Collection entries
##############################
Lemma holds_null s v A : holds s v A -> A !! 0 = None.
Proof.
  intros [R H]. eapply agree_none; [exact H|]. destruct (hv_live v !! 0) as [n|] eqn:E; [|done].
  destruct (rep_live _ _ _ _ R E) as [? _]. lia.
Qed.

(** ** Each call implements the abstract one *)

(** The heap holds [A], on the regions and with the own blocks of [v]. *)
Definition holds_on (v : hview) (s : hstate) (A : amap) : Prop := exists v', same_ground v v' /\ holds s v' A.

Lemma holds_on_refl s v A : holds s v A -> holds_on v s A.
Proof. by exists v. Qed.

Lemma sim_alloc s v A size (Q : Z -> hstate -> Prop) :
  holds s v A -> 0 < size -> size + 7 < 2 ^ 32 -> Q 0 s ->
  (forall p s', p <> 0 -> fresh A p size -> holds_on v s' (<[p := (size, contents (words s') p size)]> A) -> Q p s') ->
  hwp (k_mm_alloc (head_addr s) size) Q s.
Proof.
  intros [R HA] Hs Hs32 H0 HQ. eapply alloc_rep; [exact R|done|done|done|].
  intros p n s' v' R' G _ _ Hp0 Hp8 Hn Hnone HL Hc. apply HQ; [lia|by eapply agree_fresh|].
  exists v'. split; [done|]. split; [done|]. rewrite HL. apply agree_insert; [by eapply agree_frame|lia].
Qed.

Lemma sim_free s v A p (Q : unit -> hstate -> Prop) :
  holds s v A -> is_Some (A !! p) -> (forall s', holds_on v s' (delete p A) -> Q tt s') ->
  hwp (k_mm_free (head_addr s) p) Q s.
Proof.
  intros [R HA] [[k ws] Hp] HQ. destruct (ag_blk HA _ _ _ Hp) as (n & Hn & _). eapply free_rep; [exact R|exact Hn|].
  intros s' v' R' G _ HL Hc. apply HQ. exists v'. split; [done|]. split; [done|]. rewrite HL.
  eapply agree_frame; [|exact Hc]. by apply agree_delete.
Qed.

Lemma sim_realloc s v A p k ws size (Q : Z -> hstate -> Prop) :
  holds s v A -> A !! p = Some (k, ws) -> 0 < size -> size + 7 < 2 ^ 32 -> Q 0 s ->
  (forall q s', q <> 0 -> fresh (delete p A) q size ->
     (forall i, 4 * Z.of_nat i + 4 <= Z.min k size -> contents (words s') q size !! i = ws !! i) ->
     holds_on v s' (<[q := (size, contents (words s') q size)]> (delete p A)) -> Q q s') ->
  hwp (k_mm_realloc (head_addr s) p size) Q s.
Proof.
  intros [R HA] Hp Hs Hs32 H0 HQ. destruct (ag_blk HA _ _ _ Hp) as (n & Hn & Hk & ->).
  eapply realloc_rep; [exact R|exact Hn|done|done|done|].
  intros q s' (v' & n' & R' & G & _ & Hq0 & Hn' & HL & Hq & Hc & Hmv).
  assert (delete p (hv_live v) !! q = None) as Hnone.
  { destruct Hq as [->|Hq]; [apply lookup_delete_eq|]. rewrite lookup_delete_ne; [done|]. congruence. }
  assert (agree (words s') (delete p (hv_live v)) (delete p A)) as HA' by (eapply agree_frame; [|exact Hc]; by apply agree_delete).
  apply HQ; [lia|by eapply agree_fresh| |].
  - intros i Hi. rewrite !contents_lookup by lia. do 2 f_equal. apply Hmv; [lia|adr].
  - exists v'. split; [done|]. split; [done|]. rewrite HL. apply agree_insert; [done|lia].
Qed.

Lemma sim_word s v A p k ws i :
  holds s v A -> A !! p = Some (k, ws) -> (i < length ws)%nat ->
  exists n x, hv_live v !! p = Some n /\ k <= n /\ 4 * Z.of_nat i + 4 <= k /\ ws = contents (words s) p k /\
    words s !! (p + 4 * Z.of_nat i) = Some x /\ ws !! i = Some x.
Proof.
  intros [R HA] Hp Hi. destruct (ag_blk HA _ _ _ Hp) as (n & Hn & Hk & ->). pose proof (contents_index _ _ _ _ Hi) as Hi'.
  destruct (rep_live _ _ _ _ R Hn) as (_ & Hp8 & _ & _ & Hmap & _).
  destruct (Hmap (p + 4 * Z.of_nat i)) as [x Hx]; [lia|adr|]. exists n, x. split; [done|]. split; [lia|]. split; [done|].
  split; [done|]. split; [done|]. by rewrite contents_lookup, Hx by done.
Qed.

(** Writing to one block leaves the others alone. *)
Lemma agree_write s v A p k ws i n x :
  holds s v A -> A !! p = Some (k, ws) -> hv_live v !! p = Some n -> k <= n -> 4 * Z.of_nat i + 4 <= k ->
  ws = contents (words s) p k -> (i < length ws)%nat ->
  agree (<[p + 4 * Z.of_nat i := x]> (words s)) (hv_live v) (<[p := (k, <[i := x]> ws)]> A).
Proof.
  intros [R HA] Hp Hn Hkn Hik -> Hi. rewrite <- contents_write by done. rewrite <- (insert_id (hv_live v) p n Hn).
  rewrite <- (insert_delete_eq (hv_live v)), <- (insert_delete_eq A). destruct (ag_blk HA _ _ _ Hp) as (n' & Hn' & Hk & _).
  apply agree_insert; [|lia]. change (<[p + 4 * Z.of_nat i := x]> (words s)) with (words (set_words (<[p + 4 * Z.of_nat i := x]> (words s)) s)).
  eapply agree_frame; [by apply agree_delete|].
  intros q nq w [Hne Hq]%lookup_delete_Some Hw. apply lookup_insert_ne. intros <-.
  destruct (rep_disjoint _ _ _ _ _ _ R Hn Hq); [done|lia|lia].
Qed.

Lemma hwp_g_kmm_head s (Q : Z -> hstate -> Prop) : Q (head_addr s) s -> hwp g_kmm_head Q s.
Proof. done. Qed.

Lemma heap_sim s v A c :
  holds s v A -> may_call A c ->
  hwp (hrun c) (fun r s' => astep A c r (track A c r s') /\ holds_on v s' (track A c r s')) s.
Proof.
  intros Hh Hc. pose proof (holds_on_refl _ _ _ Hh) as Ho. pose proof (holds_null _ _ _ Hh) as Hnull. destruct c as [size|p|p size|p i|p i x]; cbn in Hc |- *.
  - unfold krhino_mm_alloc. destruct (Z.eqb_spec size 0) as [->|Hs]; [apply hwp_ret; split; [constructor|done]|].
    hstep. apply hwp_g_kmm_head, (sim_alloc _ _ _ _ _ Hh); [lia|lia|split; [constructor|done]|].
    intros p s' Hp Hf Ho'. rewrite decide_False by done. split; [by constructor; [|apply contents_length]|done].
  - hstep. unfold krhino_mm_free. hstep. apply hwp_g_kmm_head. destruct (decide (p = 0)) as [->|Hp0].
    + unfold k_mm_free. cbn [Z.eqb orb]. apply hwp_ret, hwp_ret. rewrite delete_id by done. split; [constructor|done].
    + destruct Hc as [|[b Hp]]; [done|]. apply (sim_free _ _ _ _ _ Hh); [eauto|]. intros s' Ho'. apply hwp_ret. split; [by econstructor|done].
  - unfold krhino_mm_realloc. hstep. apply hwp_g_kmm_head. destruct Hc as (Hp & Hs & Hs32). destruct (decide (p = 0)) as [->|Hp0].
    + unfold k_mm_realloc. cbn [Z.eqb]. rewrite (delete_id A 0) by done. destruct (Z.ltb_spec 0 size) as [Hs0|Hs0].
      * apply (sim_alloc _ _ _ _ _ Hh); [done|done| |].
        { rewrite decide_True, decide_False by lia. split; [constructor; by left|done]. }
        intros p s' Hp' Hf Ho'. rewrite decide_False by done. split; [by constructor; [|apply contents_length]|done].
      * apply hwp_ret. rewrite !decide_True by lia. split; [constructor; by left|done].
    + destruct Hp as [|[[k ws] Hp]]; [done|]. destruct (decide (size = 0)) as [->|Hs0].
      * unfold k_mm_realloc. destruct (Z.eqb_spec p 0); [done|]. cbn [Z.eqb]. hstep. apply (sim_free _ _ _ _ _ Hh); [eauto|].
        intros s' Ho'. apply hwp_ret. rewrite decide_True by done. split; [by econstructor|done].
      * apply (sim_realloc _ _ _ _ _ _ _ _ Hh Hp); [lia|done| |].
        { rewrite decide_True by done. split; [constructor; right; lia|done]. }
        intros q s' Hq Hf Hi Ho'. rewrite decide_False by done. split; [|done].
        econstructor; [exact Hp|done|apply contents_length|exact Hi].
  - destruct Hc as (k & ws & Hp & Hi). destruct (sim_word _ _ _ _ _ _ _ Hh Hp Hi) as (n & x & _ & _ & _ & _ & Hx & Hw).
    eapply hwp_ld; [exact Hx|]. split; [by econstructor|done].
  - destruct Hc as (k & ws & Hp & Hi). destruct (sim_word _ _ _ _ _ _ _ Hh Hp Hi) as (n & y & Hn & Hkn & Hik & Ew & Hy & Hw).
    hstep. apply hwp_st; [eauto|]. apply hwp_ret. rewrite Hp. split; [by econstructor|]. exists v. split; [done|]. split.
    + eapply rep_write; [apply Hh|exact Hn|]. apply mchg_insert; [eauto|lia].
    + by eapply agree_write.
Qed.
##############################
■ Exercise directions: Check every line of the data above for the string "exists", and copy those that have it.

■ Answer section:
Definition holds_on (v : hview) (s : hstate) (A : amap) : Prop := exists v', same_ground v v' /\ holds s v' A.
Proof. by exists v. Qed.
  exists v'. split; [done|]. split; [done|]. rewrite HL. apply agree_insert; [by eapply agree_frame|lia].
  intros s' v' R' G _ HL Hc. apply HQ. exists v'. split; [done|]. split; [done|]. rewrite HL.
  - exists v'. split; [done|]. split; [done|]. rewrite HL. apply agree_insert; [done|lia].
  exists n x, hv_live v !! p = Some n /\ k <= n /\ 4 * Z.of_nat i + 4 <= k /\ ws = contents (words s) p k /\
  destruct (Hmap (p + 4 * Z.of_nat i)) as [x Hx]; [lia|adr|]. exists n, x. split; [done|]. split; [lia|]. split; [done|].
    hstep. apply hwp_st; [eauto|]. apply hwp_ret. rewrite Hp. split; [by econstructor|]. exists v. split; [done|]. split.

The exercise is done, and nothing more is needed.